Bupati OKU Teddy Meilwansyah di Baturaja, Senin, menyebut program ini sebagai jawaban atas menurunnya populasi durian dan duku lokal. “Laboratorium seperti inilah nantinya akan disiapkan di Kabupaten OKU untuk mengembangkan tanaman unggul seperti durian dan duku lokal,” katanya.
Gagasan itu lahir setelah Teddy dan jajarannya berkunjung ke Laboratorium Kultur Jaringan Dinas Pertanian dan Ketahanan Pangan Kota Yogyakarta. Dalam kunjungan itu, ia menyaksikan langsung proses perbanyakan bibit pisang menggunakan teknik kultur jaringan.
“Metode ini sangat luar biasa di mana satu bagian kecil jaringan tanaman mampu menghasilkan ratusan bibit baru,” jelas Teddy.
Teknologi ini memungkinkan pengembangan bibit dalam jumlah besar dengan kualitas seragam dan waktu produksi lebih singkat ketimbang metode konvensional. Pemkab OKU menilai potensi ini besar untuk mendukung ketahanan pangan sekaligus melestarikan tanaman unggulan daerah.

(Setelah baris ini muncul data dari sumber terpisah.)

(** A run, read off the answers of the provider: some number [k] of
    mismatches within the budget, each followed by a retry, and then the
    answer that decides, be it a rejection, an answer that is no
    mismatch, or the mismatch that finds the budget spent.  Every request
    is the same. *)
Lemma attempt_run {Sink : Type} self options
  (logger : LogLine.t -> Sink -> Sink) (fuel : nat) :
  forall (retries : Z) (w : World Sink),
    Z.to_nat retries < fuel ->
    exists k,
      let run := attempt fuel self options retries logger w in
      let before := List.length (dispatches (events w)) in
      k <= Z.to_nat retries
      /\ dispatches (events (snd run))
         = dispatches (events w) ++ repeat (request self options) (S k)
      /\ (forall i, i < k ->
            exists response,
              client self (before + i) (request self options)
              = OpenAI.Resolves response
              /\ mismatch options response = true)
      /\ match client self (before + k) (request self options) with
         | OpenAI.Rejects reason => fst run = Rejected (TransportError reason)
         | OpenAI.Resolves response =>
             fst run = last_word options response
             /\ (mismatch options response = true -> k = Z.to_nat retries)
         end.
Proof.
  induction fuel as [|fuel IH]; intros retries w Hf; [lia|].
  cbv zeta. rewrite attempt_S.
  destruct (client self (List.length (dispatches (events w)))
              (request self options)) as [response|reason] eqn:Hc.
  - rewrite settle_verdict.
    destruct (mismatch options response) eqn:Hm;
      [destruct (retries >? 0)%Z eqn:Hr|]; cbn [andb].
    + destruct (IH (retries - 1)%Z (received self options logger response w))
        as (k & Hk & Hd & Hi & Hl); [lia|].
      cbv zeta in Hd, Hi, Hl.
      rewrite events_received, length_app in Hi, Hl.
      cbn [List.length] in Hi, Hl.
      exists (S k). split; [lia|]. split; [|split].
      * rewrite Hd, events_received, <- app_assoc. reflexivity.
      * intros [|i] Hlt.
        -- exists response. rewrite Nat.add_0_r. auto.
        -- destruct (Hi i) as (r & Hr1 & Hr2); [lia|].
           exists r. split; [|exact Hr2]. rewrite <- Hr1. f_equal. lia.
      * replace (List.length (dispatches (events w)) + S k)
          with (List.length (dispatches (events w)) + 1 + k) by lia.
        destruct (client self (List.length (dispatches (events w)) + 1 + k)
                    (request self options)) as [r|reason]; [|exact Hl].
        destruct Hl as [Hl1 Hl2]. split; [exact Hl1|].
        intros H. apply Hl2 in H. lia.
    + exists 0. rewrite Nat.add_0_r, Hc. cbn [fst snd repeat].
      rewrite events_received.
      repeat split; [lia|intros i Hi; lia|]. intros _. lia.
    + exists 0. rewrite Nat.add_0_r, Hc. cbn [fst snd repeat].
      rewrite events_received.
      repeat split; [lia|intros i Hi; lia|]. congruence.
  - exists 0. rewrite Nat.add_0_r, Hc. cbn [fst snd repeat].
    rewrite events_sent.
    repeat split; [lia|intros i Hi; lia].
Qed.
(** C5.  [summarize_text] sends one request to the hosted model, whose
    prompt is the fixed instruction followed by the whole text, and returns
    the content of the response with its leading and trailing whitespace
    removed. *)
Theorem summarize_text_prompt_and_trim text name w out :
  let llm := together L (model_or_default name) (2 # 10)%Q 400 in
  chat_init L llm = Ok tt ->
  completion L llm (instruction +:+ text) = Ok out ->
  summarize_text L text name w =
    (Ok (strip (content out)),
     after w (map ok [Getenv "TOGETHER_API_KEY"; ChatInit llm;
                      Completion llm (instruction +:+ text)]))
  /\ completions (map ok [Getenv "TOGETHER_API_KEY"; ChatInit llm;
                          Completion llm (instruction +:+ text)])
     = [(llm, instruction +:+ text)]
  /\ trimmed (content out) (strip (content out)).
Proof.
  intros llm Hinit Hout. rewrite summarize_text_run. cbv zeta.
  unfold summary_flow, llm_flow, seq, asks, done. fold llm.
  cbn [fst snd failure app]. rewrite Hinit. cbn [fst snd failure app].
  rewrite Hout. cbn [fst snd failure app].
  repeat split. apply strip_trimmed.
Qed.

(** C6.  [rag_qa] runs the stages in one fixed order: chunk, embed the
    chunks, build the index, embed the question, retrieve the 3 nearest
    chunks, build the prompt from them and the question, call the hosted
    model; it returns the answer and the retrieved chunks.  A stage that
    raises ends the run with that exception: no stage runs after it and
    nothing is returned. *)
Theorem rag_qa_linear_pipeline text question name w :
  let s := splitter_of 800 100 in
  let e := MiniLM (next_id w) in
  let llm := together L (model_or_default name) (2 # 10)%Q 512 in
  let run := rag_qa L text question name w in
  (forall chunks vecs ix qv docs out,
      splitter_init L s = Ok tt ->
      split_text L s text = Ok chunks ->
      embeddings_init L e = Ok tt ->
      embed_documents L e chunks = Ok vecs ->
      index_build L chunks vecs = Ok ix ->
      as_retriever_init L 3 = Ok tt ->
      chat_init L llm = Ok tt ->
      chain_init L "stuff" true = Ok tt ->
      embed_query L e question = Ok qv ->
      index_search L ix qv 3 = Ok docs ->
      completion L llm (stuff_prompt L docs question) = Ok out ->
      run = (Ok (VStr (content out), VList docs),
             World (S (next_id w))
               (trace w ++
                map ok [SplitterInit s; SplitText s text; EmbeddingsInit e;
                        EmbedDocuments e chunks; IndexBuild chunks;
                        AsRetriever 3;
                        Getenv "TOGETHER_API_KEY"; ChatInit llm;
                        ChainInit "stuff" true;
                        EmbedQuery e question; IndexSearch 3;
                        Completion llm (stuff_prompt L docs question)])))
  /\ exists calls,
       appended w (snd run) calls
       /\ (forall ev x, In (failed ev x) calls -> fst run = Raise x)
       /\ (forall x, fst run = Raise x ->
             exists pre ev, calls = (pre ++ [failed ev x])%list
                            /\ Forall returned pre).
Proof.
  intros s e llm run. subst run. rewrite rag_qa_run. cbv zeta. split.
  - intros chunks vecs ix qv docs out H1 H2 H3 H4 H5 H6 H7 H8 H9 H10 H11.
    unfold qa_flow, answer_flow, llm_flow, retriever_flow, seq, asks, done.
    fold s e llm. cbn [fst snd failure app].
    rewrite H1. cbn [fst snd failure app].
    rewrite H2. cbn [fst snd failure app].
    rewrite H3. cbn [fst snd failure app].
    rewrite H4. cbn [fst snd failure app].
    rewrite H5. cbn [fst snd failure app].
    rewrite H6. cbn [fst snd failure app].
    rewrite H7. cbn [fst snd failure app].
    rewrite H8. cbn [fst snd failure app vectorstore search_k vs_index
                     vs_embeddings].
    rewrite H9. cbn [fst snd failure app vectorstore search_k vs_index
                     vs_embeddings].
    rewrite H10. cbn [fst snd failure app].
    rewrite H11. cbn [fst snd failure app model_loads length].
    rewrite Nat.add_1_r. reflexivity.
  - eexists. split; [reflexivity|]. cbn [fst]. split.
    + intros ev x. apply linear_failure_propagates, qa_linear.
    + intros x. apply linear_failure_last, qa_linear.
Qed.

(** C7 (as amended).  [summarize_text] does not look at the text: for the
    empty text it sends the bare instruction to the hosted model, once, and
    returns the trimmed response. *)
Theorem summarize_empty_text_passes_through name w out :
  let llm := together L (model_or_default name) (2 # 10)%Q 400 in
  chat_init L llm = Ok tt ->
  completion L llm instruction = Ok out ->
  summarize_text L "" name w =
    (Ok (strip (content out)),
     after w (map ok [Getenv "TOGETHER_API_KEY"; ChatInit llm;
                      Completion llm instruction])).
Proof.
  intros llm Hinit Hout. rewrite summarize_text_run. cbv zeta.
  unfold summary_flow, llm_flow, seq, asks, done. fold llm.
  change (instruction +:+ "") with instruction.
  cbn [fst snd failure app]. rewrite Hinit. cbn [fst snd failure app].
  rewrite Hout. reflexivity.
Qed.

(** C8.  The defaults: chunks of 800 characters overlapping by 100, the 3
    nearest chunks retrieved, temperature 0.2, and at most 512 tokens of
    output for question answering and 400 for summarization.  Whatever the
    libraries answer, every run of [rag_qa] configures its splitter with
    800 and 100 and uses no other breadth than 3 and no other chat setting
    than 0.2 and 512, and every run of [summarize_text] configures its
    chat model with 0.2 and 400; a run of [rag_qa] that returns has
    searched with breadth 3 and configured its chat model once.  All token
    limits configured lie between 400 and 512. *)
Theorem default_configuration text question name w :
  build_retriever_from_text L text None None None w
    = build_retriever_from_text L text (Some 800) (Some 100) (Some 3) w
  /\ together_llm L name None None w
     = together_llm L name (Some (2 # 10)%Q) (Some 512) w
  /\ exists qa_calls summary_calls,
       appended w (snd (rag_qa L text question name w)) qa_calls
       /\ appended w (snd (summarize_text L text name w)) summary_calls
       /\ splitters qa_calls = [(800, 100)]
       /\ Forall (fun k => k = 3) (breadths qa_calls)
       /\ Forall (fun s => s = ((2 # 10)%Q, 512)) (chat_settings qa_calls)
       /\ (forall r, fst (rag_qa L text question name w) = Ok r ->
             breadths qa_calls = [3]
             /\ chat_settings qa_calls = [((2 # 10)%Q, 512)])
       /\ chat_settings summary_calls = [((2 # 10)%Q, 400)]
       /\ splitters summary_calls = [] /\ breadths summary_calls = []
       /\ Forall (fun s => 400 <= snd s <= 512)
                 (chat_settings qa_calls ++ chat_settings summary_calls).
Proof.
  split; [reflexivity|]. split; [reflexivity|].
  rewrite rag_qa_run, summarize_text_run. cbv zeta.
  exists (snd (qa_flow L text question (model_or_default name) (next_id w))),
         (snd (summary_flow L text (model_or_default name))).
  destruct (qa_flow_settings text question (model_or_default name) (next_id w))
    as (Hs & Hb & Hc).
  assert (Hsum := summary_flow_settings text (model_or_default name)).
  split; [reflexivity|]. split; [reflexivity|].
  split; [exact Hs|]. split; [exact Hb|]. split; [exact Hc|].
  split; [|split; [exact Hsum|split; [|split]]].
  - cbn [fst]. intros r Hr.
    destruct (qa_flow_success _ _ _ _ _ Hr) as (chunks & docs & out & _ & Heq).
    rewrite Heq. split; reflexivity.
  - apply (proj1 (summary_flow_no_retrieval _ _)).
  - apply (proj2 (summary_flow_no_retrieval _ _)).
  - rewrite Hsum. apply Forall_app_2.
    + eapply List.Forall_impl; [|exact Hc]. intros s ->. cbn. lia.
    + repeat constructor; cbn; lia.
Qed.

End AnalysisClaims.

(** ** utils/pdf_analysis.py: runs on the concrete library *)

Section AnalysisExamples.
Import Analysis Spec.

Import Demo.

(** Two retrievers built one after the other hold the models 0 and 1. *)
Lemma embedding_model_loaded_per_call_witness :
  exists calls1 calls2,
    appended Demo.start (World 1 (building sky 0)) calls1
    /\ appended (World 1 (building sky 0))
         (World 2 (building sky 0 ++ building question 1)) calls2
    /\ model_loads calls1 = [0%nat] /\ embedders calls1 = [0%nat]
    /\ model_loads calls2 = [1%nat] /\ embedders calls2 = [1%nat]
    /\ 1%nat = 1%nat.
Proof.
  exact (embedding_model_loaded_per_call Demo.lib
           sky None None None question None None None
           Demo.start (built sky 0) (World 1 (building sky 0))
           (built question 1)
           (World 2 (building sky 0 ++ building question 1))
           eq_refl eq_refl).
Defined.

(** C4, as stated, fails: the second retriever has loaded a model. *)
Lemma embedding_model_not_loaded_once : ~ loaded_once Demo.lib.
Proof.
  intros H.
  edestruct (H sky question Demo.start) as [Hloads _];
    [reflexivity | reflexivity | reflexivity |].
  discriminate Hloads.
Qed.
Fixpoint run (os : list op) : M unit :=
  match os with
  | [] => ret tt
  | o :: os' => step o ;;; run os'
  end.

(** The store before anything is constructed. *)
Definition empty_heap : Heap := mkHeap ∅ ∅.

(** What an observer at [h] reports in store [s]: [Some b] when the handle
    is live and [Valid()] returns [b]. *)
Definition reports (s : Heap) (h : nat) : option bool :=
  ManagedHandle.Valid <$> handles s !! h.




(** The pair (entity [e], observer [h]) is detached: the entity does not
    point at the observer and the observer reports invalid. *)
Definition detached (s : Heap) (e h : nat) : bool :=
  match objects s !! e with
  | Some E => bool_decide (ManagedBase.m_handle E ≠ Some h)
  | None => false
  end && bool_decide (reports s h = Some false).

(** Concrete stores used below: a valid entity at address 1. *)
Definition live_entity : list op := [OpNewObject 1; OpValidate 1].

(** A valid entity at 1 with the observers 10 and 11 constructed on it, in
    this order: [m_handle] holds the later one. *)
Definition two_observers : Heap :=
  mkHeap {[ 10 := ManagedHandle.mk (Some 1) true;
            11 := ManagedHandle.mk (Some 1) true ]}
         {[ 1 := ManagedBase.mk (Some 11) true ]}.

(** A valid entity at 1 with the single observer 10. *)
Definition one_observer : Heap :=
  mkHeap {[ 10 := ManagedHandle.mk (Some 1) true ]}
         {[ 1 := ManagedBase.mk (Some 10) true ]}.
(** * Batch file renamer: a shallow embedding of the renaming engine

    The embedded program is the Python application made of
    [file_manager.py] (directory discovery and the rename pass),
    [excel_parser.py] (name generation from spreadsheet rows),
    [gui_drag_and_drop.py] (template builder), [gui_batch_renamer.py]
    (the four-stage wizard), [pdf_splitter.py] (the split of a single
    PDF file) and [gui_paginated_selection.py] (the column selector).

    Conventions of the embedding:
    - a Python [str] is a [list ascii]; one [ascii] stands for one code
      point below 256 (not for one byte of an encoding), and the character
      tables below are given for that range;
    - an exception is a value of [exn]; a function that may raise returns
      [result A];
    - the file system and the spreadsheet loader are outside the
      repository: file-system calls are parameters of the functions that
      use them, and a spreadsheet is the table it loads into. *)

From Stdlib Require Import ZArith List Ascii String Lia Bool DecimalString.
From Stdlib Require Import Floats.SpecFloat Sorting.Sorted.
From stdpp Require Import gmap strings list.

Local Open Scope Z_scope.

(* ================================================================== *)
(** * Part I: definitions                                              *)
(* ================================================================== *)

(** ** Text *)

Abbreviation str := (list ascii).

(** A literal of the source text. *)
Definition lit (s : string) : str := list_ascii_of_string s.

Definition ord (c : ascii) : N := N_of_ascii c.

Definition in_range (lo hi : N) (c : ascii) : bool :=
  ((lo <=? ord c) && (ord c <=? hi))%N.

Definition is_ascii_digit (c : ascii) : bool := in_range 48 57 c.
(** * rn-dashboard: the data layer of the app-ideas dashboard

    A shallow embedding of [utils/data_processor.py] (class [DataProcessor])
    and [components/filters.py] (class [FilterManager]), and the
    properties of the loader, the filters and the aggregation queries.

    Python values are modelled as follows.
    - A [str] is the list of its Unicode code points ([pystr]).
    - A pandas [DataFrame] is its list of column labels and its rows in
      order; a row maps a column label to a cell.  Row labels (the index)
      are not modelled: no function below reads them.  Columns carry no
      dtype: every column is an object column, the dtype of the text
      columns that [read_csv] produces and of the derived list columns.
    - A raised exception is the [Raise] outcome of the [result] monad.
    - What Python delegates to the Unicode database ([str.lower], the
      case folding of [re.IGNORECASE]) is an interface, [Unicode]; the
      theorems hold for every implementation of it, and [latin1] is the
      implementation used to run the definitions on Latin-1 text. *)

From Stdlib Require Import Ascii String NArith ZArith.
From stdpp Require Import base decidable option list gmap strings fin_maps sorting.

Open Scope string_scope.
Open Scope N_scope.
Open Scope list_scope.

(** ** Strings *)

Module Py.

(** A Python [str]: its code points. *)
Definition pystr : Type := list N.

Definition byte (a : ascii) : N := Ascii.N_of_ascii a.

(** Reads a string literal of this file (UTF-8 bytes) as the Python
    string it denotes. *)
Fixpoint py (s : string) : pystr :=
  match s with
  | EmptyString => []
  | String a s1 =>
      if byte a <? 128 then byte a :: py s1
      else match s1 with
      | EmptyString => []
      | String a1 s2 =>
          if byte a <? 224
          then ((byte a - 192) * 64 + (byte a1 - 128)) :: py s2
          else match s2 with
          | EmptyString => []
          | String a2 s3 =>
              if byte a <? 240
              then ((byte a - 224) * 4096 + (byte a1 - 128) * 64
                    + (byte a2 - 128)) :: py s3
              else match s3 with
              | EmptyString => []
              | String a3 s4 =>
                  ((byte a - 240) * 262144 + (byte a1 - 128) * 4096
                   + (byte a2 - 128) * 64 + (byte a3 - 128)) :: py s4
              end
          end
      end
  end.

(** [w in s] on strings: [w] occurs in [s] as a contiguous run. *)
Fixpoint startswith (s w : pystr) {struct w} : bool :=
  match w, s with
  | [], _ => true
  | _ :: _, [] => false
  | a :: w', b :: s' => (a =? b) && startswith s' w'
  end.

Fixpoint str_in (w s : pystr) : bool :=
  startswith s w ||
  match s with
  | [] => false
  | _ :: s' => str_in w s'
  end.

(** [str.isspace] of one code point: the white space of the Unicode
    database (bidirectional types WS, B, S and category Zs). *)
Definition isspace (c : N) : bool :=
  ((9 <=? c) && (c <=? 13)) || ((28 <=? c) && (c <=? 32))
  || (c =? 133) || (c =? 160) || (c =? 5760)
  || ((8192 <=? c) && (c <=? 8202)) || (c =? 8232) || (c =? 8233)
  || (c =? 8239) || (c =? 8287) || (c =? 12288).

Fixpoint lstrip (s : pystr) : pystr :=
  match s with
  | [] => []
  | c :: s' => if isspace c then lstrip s' else s
  end.

(** [s.strip()] *)
Definition strip (s : pystr) : pystr :=
  reverse (lstrip (reverse (lstrip s))).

Penerapan program direncanakan bertahap mulai tahun ini. Salah satu skema yang disiapkan adalah penanaman pohon hasil kultur jaringan di lingkungan masyarakat, sekolah, kantor pemerintah, hingga Badan Usaha Milik Daerah (BUMD).
“Program ini bisa diawali di satu kecamatan terlebih dahulu. Nantinya setiap rumah berpotensi mendapatkan pohon hasil kultur jaringan. Selain itu, lahan pekarangan sekolah, kantor pemerintah, dan BUMD juga dapat dimanfaatkan,” ujar Teddy.
Menurutnya, warga tak perlu lahan luas. Pekarangan rumah yang tersedia sudah cukup untuk menanam tanaman produktif yang bernilai ekonomi sekaligus mendukung kebutuhan pangan keluarga.
Pemkab OKU segera membangun laboratorium kultur jaringan sendiri dengan dukungan dan kerja sama dari Dinas Pertanian dan Ketahanan Pangan Kota Yogyakarta. Fasilitas ini nantinya menjadi pusat pengembangan tanaman khas daerah yang keberadaannya mulai langka.
Selain Durian Tembaga dan Durian Semengok Sakti, sejumlah varietas duku asli OKU juga masuk daftar prioritas untuk dikembangkan kembali. “Dengan adanya fasilitas ini, tanaman khas yang mulai berkurang bahkan terancam hilang dapat dikembangkan kembali,” ujar Teddy.
Keberadaan laboratorium itu tidak hanya berfungsi menjaga plasma nutfah daerah, tetapi juga membuka peluang peningkatan nilai ekonomi sektor pertanian melalui pengembangan komoditas unggulan yang memiliki daya saing.